Work instruction
Copy out each line featuring the string "version" from the entries beneath.

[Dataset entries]
(* ===== verification/StoreGc.v ===== *)
(** * Garbage collection of the history store

    [gc] removes what the retention policy selects and nothing a caller, the manifest or a
    tag protects; what remains in the index keeps its objects. *)

From Stdlib Require Import Strings.Ascii.
From S2P Require Import Prelude Crypto Types Transfer Fs FsPlain Manifest Retention HistoryIndex.
From S2P Require Import Tags Rotation HistoryStore StoreInv StoreOps.

(** ** Names of temporary files *)
Lemma str_starts_with_char pat c s : str_starts_with (String.String c pat) s = true → contains_char c s = true.
Proof. destruct s as [|d s]; [done|]. cbn. intros [Hc _]%andb_true_iff. bool_to_prop. subst d. by rw bool_decide_eq_true_2. Qed.

Lemma str_contains_char pat c s : str_contains (String.String c pat) s = true → contains_char c s = true.
Proof.
  induction s as [|d s IH]; [done|]. cbn [str_contains]. intros [Hs|Hs]%orb_true_iff.
  - by eapply str_starts_with_char.
  - cbn. by rw IH // orb_true_r.
Qed.

Lemma is_meta_tmp_dotted name : is_meta_tmp name = true → contains_char "."%char name = true.
Proof. apply str_contains_char. Qed.

Lemma index_tmp_names name : is_index_tmp name = true → name ≠ INDEX_FILE ∧ name ≠ "..".
Proof.
  intros Ht. split; intros ->; by vm_compute in Ht.
Qed.

(** ** Removing temporary files *)
Section gc.
Context `{Blake3, Crc32, Hex, !Blake3Laws, !HexLaws, !Codec HistoryIndex, !CodecLaws HistoryIndex,
  !Codec ObjectMeta, !Codec Tag, DirOrder, !DirOrderLaws} {Dmg : Damaged}.
Context (S : path) (pid : string) (base : Fs).

Abbreviation inv d := (store_inv S pid base d).
Abbreviation quiet m := (∀ w, inv (disk w) → wp m (λ _ w', inv (disk w') ∧ same_store S (disk w) (disk w')) w).

(** The names of a listing are never [..]. *)
Lemma quiet_read_dir {B} p (f : list string → IO B) :
  (∀ names, (∀ c, c ∈ names → c ≠ "..") → quiet (f names)) → quiet (read_dir p ≫= f).
Proof.
  intros Hf w Hi. wp_step. apply wp_query. intros r w1 Hw1 Hr. destruct r as [names|e]; [|by rw Hw1].
  rw -Hw1 in Hi |- *. apply Hf; [|done]. destruct Hr as [Hr|?]; [|done]. intros c. by eapply read_dir_names.
Qed.

Lemma quiet_read_dir_or {B} p (f : option (list string) → IO B) :
  (∀ o, (∀ names c, o = Some names → c ∈ names → c ≠ "..") → quiet (f o)) → quiet (read_dir_or p ≫= f).
Proof.
  intros Hf w Hi. unfold read_dir_or. wp_step. wp_step. wp_step. apply wp_query. intros r w1 Hw1 Hr.
  rw -Hw1 in Hi |- *. destruct r as [names|[]]; wp_step; try done.
  - apply Hf; [|done]. intros ? c [= <-]. destruct Hr as [Hr|?]; [|done]. by eapply read_dir_names.
  - by apply Hf.
Qed.

Lemma quiet_for_entries {A} (f : string → A → IO A) names a :
  (∀ name a, name ∈ names → quiet (f name a)) → quiet (for_entries f names a).
Proof.
  intros Hf w Hi. apply (wp_for_entries f (λ _ w', inv (disk w') ∧ same_store S (disk w) (disk w'))); [|done|done| |done].
  - intros _ w1 w2 ->. done.
  - intros name a' w1 Hin [Hi1 Hs1]. eapply wp_mono; [by apply Hf|]. intros [a2|e] w2 [? ?]; (split; [done|]); by etrans.
Qed.

Lemma quiet_remove_matching dir matches :
  (∀ d name, inv d → matches name = true → name ≠ ".." → plain d (dir ++ [name]) ∧ harmless S (dir ++ [name])) →
  quiet (remove_matching dir matches).
Proof.
  intros Hm. unfold remove_matching. apply quiet_read_dir_or. intros [names|] Hn; [|apply quiet_reads, reads_ret].
  apply quiet_for_entries. intros name freed Hin. destruct (matches name) eqn:E; cbn [negb]; [|apply quiet_reads, reads_ret].
  specialize (Hn names name eq_refl Hin). apply quiet_bind; [apply quiet_reads, reads_query|]. intros t.
  destruct (negb _); [apply quiet_reads, reads_ret|].
  apply quiet_bind; [apply quiet_reads, reads_try, reads_query|]. intros m.
  apply quiet_bind; [|intros ?; apply quiet_reads, reads_ret]. apply quiet_try.
  intros w Hi. apply (quiet_remove S pid base); [|by eapply (Hm (disk w))|done]. intros d Hd. by eapply Hm.
Qed.

Lemma quiet_sweep : quiet (sweep_stale_temporaries S).
Proof.
  unfold sweep_stale_temporaries. apply quiet_bind.
  { apply quiet_remove_matching. intros d name Hi Ht _. destruct (index_tmp_names _ Ht).
    split; [by eapply plain_entry|by apply harmless_entry]. }
  intros freed. apply quiet_bind.
  { apply quiet_remove_matching. intros d name Hi _ Hn. split; [by eapply plain_objects|].
    apply harmless_length; [solve_related|unfold objects_dir; rw !length_app /=; lia..]. }
  intros more. apply quiet_read_dir_or. intros [names|] Hn; [|apply quiet_reads, reads_ret].
  apply quiet_for_entries. intros shard acc Hin. apply quiet_bind; [apply quiet_reads, reads_query|]. intros t.
  destruct (negb _); [apply quiet_reads, reads_ret|].
  apply quiet_bind; [|intros ?; apply quiet_reads, reads_ret].
  apply quiet_remove_matching. intros d name Hi Ht Hne. split; [eapply plain_shard; [done| |done]; by eapply Hn|].
  apply harmless_dotted; [solve_related|unfold objects_dir; rw !length_app /=; lia|]. by apply is_meta_tmp_dotted.
Qed.

(** ** Removing objects *)

(** The objects [ix] refers to are as in [d0]. *)
Definition keeps_referenced (ix : HistoryIndex) (d0 d : Fs) : Prop :=
  ∀ h, h ∈ referenced_hashes ix → is_valid_object_hash h = true → d !! object_path S h = d0 !! object_path S h.

Lemma elem_of_referenced ix rel v e : index_get ix rel v = Some e → ie_hash e ∈ referenced_hashes ix.
Proof.
  intros He. unfold referenced_hashes. apply elem_of_list_to_set, list_elem_of_fmap.
  exists (rel, v, e). split; [done|]. by apply elem_of_iter_all.
Qed.
Section rotate.
Context `{Blake3, Crc32, Hex, !Blake3Laws, !HexLaws, !Codec HistoryIndex, !CodecLaws HistoryIndex,
  !Codec ObjectMeta, !Codec Tag, DirOrder, !DirOrderLaws} {Dmg : Damaged}.
Context {Remote : Type} (S : path) (pid : string).
Context (bk : RotationBackend Remote) (ready : RWorld Remote → Prop)
  (content : RWorld Remote → string → option bytes) `{!BackendLaws S pid bk ready content}.
Context (c : RotationBackendConfig).
Implicit Types (s : RWorld Remote).

Abbreviation ok := (store_ok S pid).
Abbreviation key h := (object_key pid h).

(** The content with hash [h] is in the store or at the backend, unless it was damaged. *)
Definition stored s (h : string) : Prop :=
  is_Some (rdisk s !! object_path S h) ∨ (∃ b, content s (key h) = Some b ∧ hex_encode (blake3 b) = h) ∨ damaged h.

(** The object in the store is the content with hash [h]. *)
Definition authentic s (h : string) : Prop :=
  ∃ b, rdisk s !! object_path S h = Some (File b) ∧ hex_encode (blake3 b) = h.

(** Every version of [ix] is kept: the local ones in the store, the offloaded ones, all of them
    to the place [c] names, in the store or at the backend. *)
Record held (ix : HistoryIndex) s : Prop := {
  held_local : index_good S (rdisk s) ix;
  held_place : ∀ rel v e o, index_get ix rel v = Some e → offloaded e = Some o → at_place c o;
  held_offloaded : ∀ rel v e o, index_get ix rel v = Some e → offloaded e = Some o →
    is_valid_object_hash (ie_hash e) = true → stored s (ie_hash e);
}.

(** The state between operations, [ix0] being the index at the start. *)
Definition safe (ix0 : HistoryIndex) s : Prop :=
  ok s ∧ ready s ∧ ∃ ix, holds_index S pid (rdisk s) ix ∧ held ix s ∧ keeps ix0 ix.

Lemma object_key_inj h h' : key h = key h' → h = h'.
Proof.
  unfold object_key. intros E. apply (inj (String.append _)) in E. by apply (inj (String.append _)) in E.
Qed.

Lemma held_mono ix s s' :
  (∀ h, is_valid_object_hash h = true → is_Some (rdisk s !! object_path S h) →
     is_Some (rdisk s' !! object_path S h)) →
  (∀ k, content s' k = content s k) → held ix s → held ix s'.
Proof.
  intros Hobj Hc [Hl Hp Ho]. split; [by eapply index_good_mono|done|].
  intros rel v e o He Hoff Hv. destruct (Ho rel v e o He Hoff Hv) as [?|[(b & Hb & ?)|?]].
  - left. by apply Hobj.
  - right. left. exists b. by rw Hc.
  - by right; right.
Qed.

Lemma authentic_some s h : authentic s h → is_Some (rdisk s !! object_path S h).
Proof. intros (b & -> & _). by eexists. Qed.
Lemma authentic_same s s' h : rdisk s' !! object_path S h = rdisk s !! object_path S h → authentic s h → authentic s' h.
Proof. intros E (b & Hb & Hh). exists b. by rw E. Qed.


Lemma held_stable ix s s' :
  stable S pid ready s s' → (∀ k, content s' k = content s k) → held ix s → held ix s'.
Proof. intros [_ _ [Ho _]] Hc. apply held_mono; [|done]. intros h Hv. by rw Ho. Qed.

Lemma holds_same d d' ix :
  d' !! index_path S = d !! index_path S → holds_index S pid d ix → holds_index S pid d' ix.
Proof. unfold holds_index, index_is. by intros ->. Qed.

Lemma holds_stable ix s s' :
  stable S pid ready s s' → holds_index S pid (rdisk s) ix → holds_index S pid (rdisk s') ix.
Proof. intros [_ _ [_ E]]. by apply holds_same. Qed.

(** A step of the store on the disk. *)
Lemma disk_step s w' :
  ready s → store_inv S pid (rdisk s) (disk w') →
  let s' := mk_RWorld w' (rw_remote s) in ok s' ∧ ready s' ∧ ∀ k, content s' k = content s k.
Proof.
  intros Hr Hi s'. destruct (bl_outside S pid (bk := bk) (ready := ready) (content := content) s w') as [? ?].
  - done.
  - done.
  - split_and!; [by eapply inv_rebase|done..].
Qed.

Lemma wp_quiet {A} (m : IO A) (Q : result IoError A → RWorld Remote → Prop) s :
  (∀ w, store_inv S pid (rdisk s) (disk w) →
     wp m (λ _ w', store_inv S pid (rdisk s) (disk w') ∧ same_store S (disk w) (disk w')) w) →
  ok s → ready s →
  (∀ r s', stable S pid ready s s' → (∀ k, content s' k = content s k) → Q r s') → wp (on_disk m) Q s.
Proof.
  intros Hm Hok Hr HQ. apply wp_on_disk. eapply wp_mono; [by apply Hm|]. intros r w' [Hi Hs].
  destruct (disk_step s w') as (? & ? & ?); [done..|]. by apply HQ.
Qed.

(** *** Verification of what was offloaded *)
Section verify.
Context (e : IndexEntry) (Hv : is_valid_object_hash (ie_hash e) = true).

Definition shard_tmp (u : string) : path :=
  parent (object_path S (ie_hash e)) ++ [with_extension (ie_hash e) u].

Lemma shard_tmp_eq u : shard_tmp u = shard_dir S (ie_hash e) ++ [with_extension (ie_hash e) u].
Proof. unfold shard_tmp, object_path. by rw parent_snoc. Qed.

Lemma plain_shard_tmp d0 d u :
  String.length u ≠ 0 → u ≠ "." → store_inv S pid d0 d → plain d (shard_tmp u).
Proof. intros ? ? Hi. rw shard_tmp_eq. eapply plain_in_shard; [done..|]. by apply with_extension_ne. Qed.

Lemma harmless_shard_tmp u : harmless S (shard_tmp u).
Proof. rw shard_tmp_eq. apply harmless_in_shard, with_extension_dotted. Qed.

Lemma wp_remove_shard_tmp u (Q : result IoError () → RWorld Remote → Prop) s :
  String.length u ≠ 0 → u ≠ "." → ok s → ready s →
  (∀ r s', stable S pid ready s s' → (∀ k, content s' k = content s k) → Q r s') →
  wp (on_disk (remove_file (shard_tmp u))) Q s.
Proof.
  intros ? ? Hok Hr. apply wp_quiet; [|done..]. rw shard_tmp_eq. apply quiet_remove.
  - intros d Hi. rw -shard_tmp_eq. by eapply plain_shard_tmp.
  - rw -shard_tmp_eq. apply harmless_shard_tmp.
Qed.

(** A download is what the backend holds, and a valid one is the version. *)
Lemma wp_get_tmp u (Q : result IoError () → RWorld Remote → Prop) s :
  String.length u ≠ 0 → u ≠ "." → ok s → ready s →
  (∀ r s', stable S pid ready s s' → (∀ k, content s' k = content s k) →
     (r = Ok () → ∃ b, content s (key (ie_hash e)) = Some b ∧ rdisk s' !! shard_tmp u = Some (File b)) → Q r s') →
  wp (bk_get bk (key (ie_hash e)) (shard_tmp u)) Q s.
Proof.
  intros ? ? Hok Hr HQ. pose proof (plain_shard_tmp _ _ u ltac:(done) ltac:(done) Hok) as Hp.
  pose proof (harmless_shard_tmp u) as Hh. rw shard_tmp_eq in HQ, Hp, Hh |- *.
  eapply wp_mono; [by apply (bl_get S pid)|]. intros r s' (? & ? & ?). by apply HQ.
Qed.

Lemma wp_validate_tmp u b (Q : result IoError bool → RWorld Remote → Prop) s :
  String.length u ≠ 0 → u ≠ "." → ok s → ready s → rdisk s !! shard_tmp u = Some (File b) →
  (∀ r w', disk w' = rdisk s → (r = Ok true → hex_encode (blake3 b) = ie_hash e) →
     Q r (mk_RWorld w' (rw_remote s))) →
  wp (on_disk (validate_fetched (shard_tmp u) e)) Q s.
Proof.
  intros ? ? Hok Hr Hb HQ. apply wp_on_disk.
  eapply wp_mono; [apply wp_validate_fetched; by eapply plain_shard_tmp|]. intros r w' [Hw Ht]. apply HQ; [done|].
  intros ->. destruct (Ht eq_refl) as [(b' & Hb' & ? & _) _]. rw shard_tmp_eq in Hb, Hb'.
  rw node_at_snoc Hb in Hb'. by injection Hb' as <-.
Qed.

Lemma stable_disk s w' : ok s → ready s → disk w' = rdisk s →
  stable S pid ready s (mk_RWorld w' (rw_remote s)) ∧ ∀ k, content (mk_RWorld w' (rw_remote s)) k = content s k.
Proof.
  intros Hok Hr Hw. destruct (disk_step s w') as (? & ? & ?); [done|by rw Hw|].
  split; [|done]. split; [done..|]. cbn. by rw Hw.
Qed.

Lemma wp_verify_offloaded u s :
  ok s → ready s →
  wp (verify_offloaded bk u (key (ie_hash e)) (object_path S (ie_hash e)) e) (λ r s',
    stable S pid ready s s' ∧ (∀ k, content s' k = content s k) ∧
    (r = Ok None → ∃ b, content s (key (ie_hash e)) = Some b ∧ hex_encode (blake3 b) = ie_hash e)) s.
Proof.
  intros Hok Hr. unfold verify_offloaded. wp_step. wp_step. eapply wp_mono; [by apply (bl_exists S pid)|].
  intros [[]|er] s1 [Hs1 Hc1]; [|by wp_step..]. wp_step. wp_step.
  eapply wp_mono; [apply (bl_size S pid); apply Hs1|]. intros r s2 [Hs2 Hc2].
  assert (Hs02 : stable S pid ready s s2) by by eapply stable_trans.
  assert (Hc02 : ∀ k, content s2 k = content s k) by (intros; by rw Hc2 Hc1).
  destruct r as [[size|]|er]; [|by wp_step..]. destruct (negb _); [by wp_step|].
  set (ext := "rotation-verify-" +:+ u +:+ ".tmp"). fold (shard_tmp ext).
  assert (Hext : String.length ext ≠ 0 ∧ ext ≠ ".") by done. destruct Hext as [He1 He2].
  wp_step. wp_step. apply wp_get_tmp; [done..|apply Hs02|apply Hs02|]. intros r s3 Hs3 Hc3 Hget.
  assert (Hs03 : stable S pid ready s s3) by by eapply stable_trans.
  assert (Hc03 : ∀ k, content s3 k = content s k) by (intros; by rw Hc3).
  (* the temporary file is removed and the verdict given *)
  assert (Hend : ∀ (v : option SkipReason) s4, stable S pid ready s s4 → (∀ k, content s4 k = content s k) →
    (v = None → ∃ b, content s (key (ie_hash e)) = Some b ∧ hex_encode (blake3 b) = ie_hash e) →
    wp (_ ← ignore (on_disk (remove_file (shard_tmp ext))); mret v) (λ r s',
      stable S pid ready s s' ∧ (∀ k, content s' k = content s k) ∧
      (r = Ok None → ∃ b, content s (key (ie_hash e)) = Some b ∧ hex_encode (blake3 b) = ie_hash e)) s4).
  { intros v s4 Hs4 Hc4 Hver. wp_step. wp_step. apply wp_remove_shard_tmp; [done..|apply Hs4|apply Hs4|].
    intros _ s5 Hs5 Hc5. wp_step. split_and!; [by eapply stable_trans|by intros; rw Hc5|].
    intros [= ->]. by apply Hver. }
  wp_step. destruct r as [[]|er]; [|wp_step; by apply Hend].
  destruct (Hget eq_refl) as (b & Hb & Htmp). wp_step.
  apply (wp_validate_tmp ext b); [done..|apply Hs3|apply Hs3|done|]. intros r w' Hw Hval.
  destruct (stable_disk s3 w') as [Hs4 Hc4]; [apply Hs3|apply Hs3|done|].
  apply Hend; [by eapply stable_trans|by intros; rw Hc4|].
  destruct r as [[]|]; try done. intros _. exists b. split; [by rw -Hc02|by apply Hval].
Qed.
End verify.

(** *** The index changes *)
Lemma holds_entry ix d rel v e :
  holds_index S pid d ix → index_get ix rel v = Some e →
  index_is S d ix ∧ index_belongs ix pid = true ∧ index_entries_valid ix = true ∧
  is_valid_object_hash (ie_hash e) = true.
Proof.
  intros [(Hx & Hb & Hv)|[_ ->]] He; [|by rw /index_get lookup_empty in He].
  split_and!; [done..|]. rw index_entries_valid_get in Hv. by eapply Hv.
Qed.

Lemma holds_insert d d' ix rel v e o :
  holds_index S pid d ix → index_get ix rel v = Some e →
  index_is S d' (index_insert rel v (with_offloaded o e) ix) →
  holds_index S pid d' (index_insert rel v (with_offloaded o e) ix).
Proof.
  intros Hh He Hx. destruct (holds_entry _ _ _ _ _ Hh He) as (_ & Hb & Hv & _). left. split_and!; [done..|].
  pose proof Hv as Hget. rw index_entries_valid_get in Hget. destruct (Hget _ _ _ He) as (? & ? & ?).
  by apply index_entries_valid_insert.
Qed.

Lemma held_insert ix s rel v e :
  held ix s →
  (is_local e = true → is_valid_object_hash (ie_hash e) = true ∧
     (is_Some (rdisk s !! object_path S (ie_hash e)) ∨ damaged (ie_hash e))) →
  (∀ o, offloaded e = Some o → at_place c o ∧ stored s (ie_hash e)) →
  held (index_insert rel v e ix) s.
Proof.
  intros [Hl Hp Ho] Hloc Hoff. split; [by apply index_good_insert|..]; intros rel' v' e' o; rw index_get_insert;
    (case_decide; [intros [= <-]|]).
  - intros E. by destruct (Hoff o E).
  - by apply Hp.
  - intros E _. by destruct (Hoff o E).
  - by apply Ho.
Qed.

(** The reference is appended to the sidecar, then the index saved. *)
Lemma wp_save_entry {A} u1 u2 reference ix0 ix rel v e o (k : () → ST (RWorld Remote) IoError A)
    (Q : result IoError A → RWorld Remote → Prop) s :
  let ix' := index_insert rel v (with_offloaded o e) ix in
  ok s → ready s → holds_index S pid (rdisk s) ix → held ix s → keeps ix0 ix →
  index_get ix rel v = Some e → held ix' s →
  (∀ er s', safe ix0 s' → Q (Err er) s') →
  (∀ s', ok s' → ready s' → holds_index S pid (rdisk s') ix' → held ix' s' →
     (∀ k, content s' k = content s k) → (∀ h, authentic s h → is_valid_object_hash h = true → authentic s' h) →
     wp (k ()) Q s') →
  wp (_ ← on_disk (append_object_ref u1 S pid (ie_hash e) reference);
      x ← on_disk (index_save u2 ix' S); k x) Q s.
Proof.
  intros ix' Hok Hr Hx Hh Hk He Hh' Herr Hgo. destruct (holds_entry _ _ _ _ _ Hx He) as (_ & _ & _ & Hv).
  wp_step. apply wp_quiet; [by intros w Hi; apply quiet_append|done..|]. intros r s1 Hs1 Hc1.
  assert (Hh1 : held ix s1) by by eapply held_stable.
  assert (Hh1' : held ix' s1) by by eapply held_stable.
  assert (Hx1 : holds_index S pid (rdisk s1) ix) by by eapply holds_stable.
  destruct r as [[]|er]; [|apply Herr; split_and!; [apply Hs1..|by exists ix]].
  wp_step. apply wp_on_disk. eapply wp_mono; [apply (wp_index_save S pid (rdisk s1)); [apply Hs1|apply Hh1']|].
  intros r w2 (Hi2 & Hs2 & Hbad & Hgood).
  destruct (disk_step s1 w2) as (Hok2 & Hr2 & Hc2); [apply Hs1|done|].
  assert (Hmono : ∀ i, held i s1 → held i (mk_RWorld w2 (rw_remote s1))).
  { intros i. apply held_mono; [|done]. intros h _. cbn. by rw (deep_same_object S (rdisk s1) (disk w2) h). }
  destruct r as [[]|er].
  - destruct (Hgood eq_refl) as [Hx2 _]. apply Hgo; [done..| |by apply Hmono|by intros; rw Hc2|].
    + by eapply holds_insert.
    + intros h Ha Hvh. apply (authentic_same s); [|done]. cbn. rw (deep_same_object S (rdisk s1) (disk w2) h) //.
      by apply (ss_objects _ _ _ (st_same _ _ _ _ _ Hs1)).
  - apply Herr. split_and!; [done..|]. exists ix. split_and!; [|by apply Hmono|done].
    eapply holds_same; [|done]. by apply Hbad.
Qed.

Completed task
(** Every version of [ix] is kept: the local ones in the store, the offloaded ones, all of them
(** A download is what the backend holds, and a valid one is the version. *)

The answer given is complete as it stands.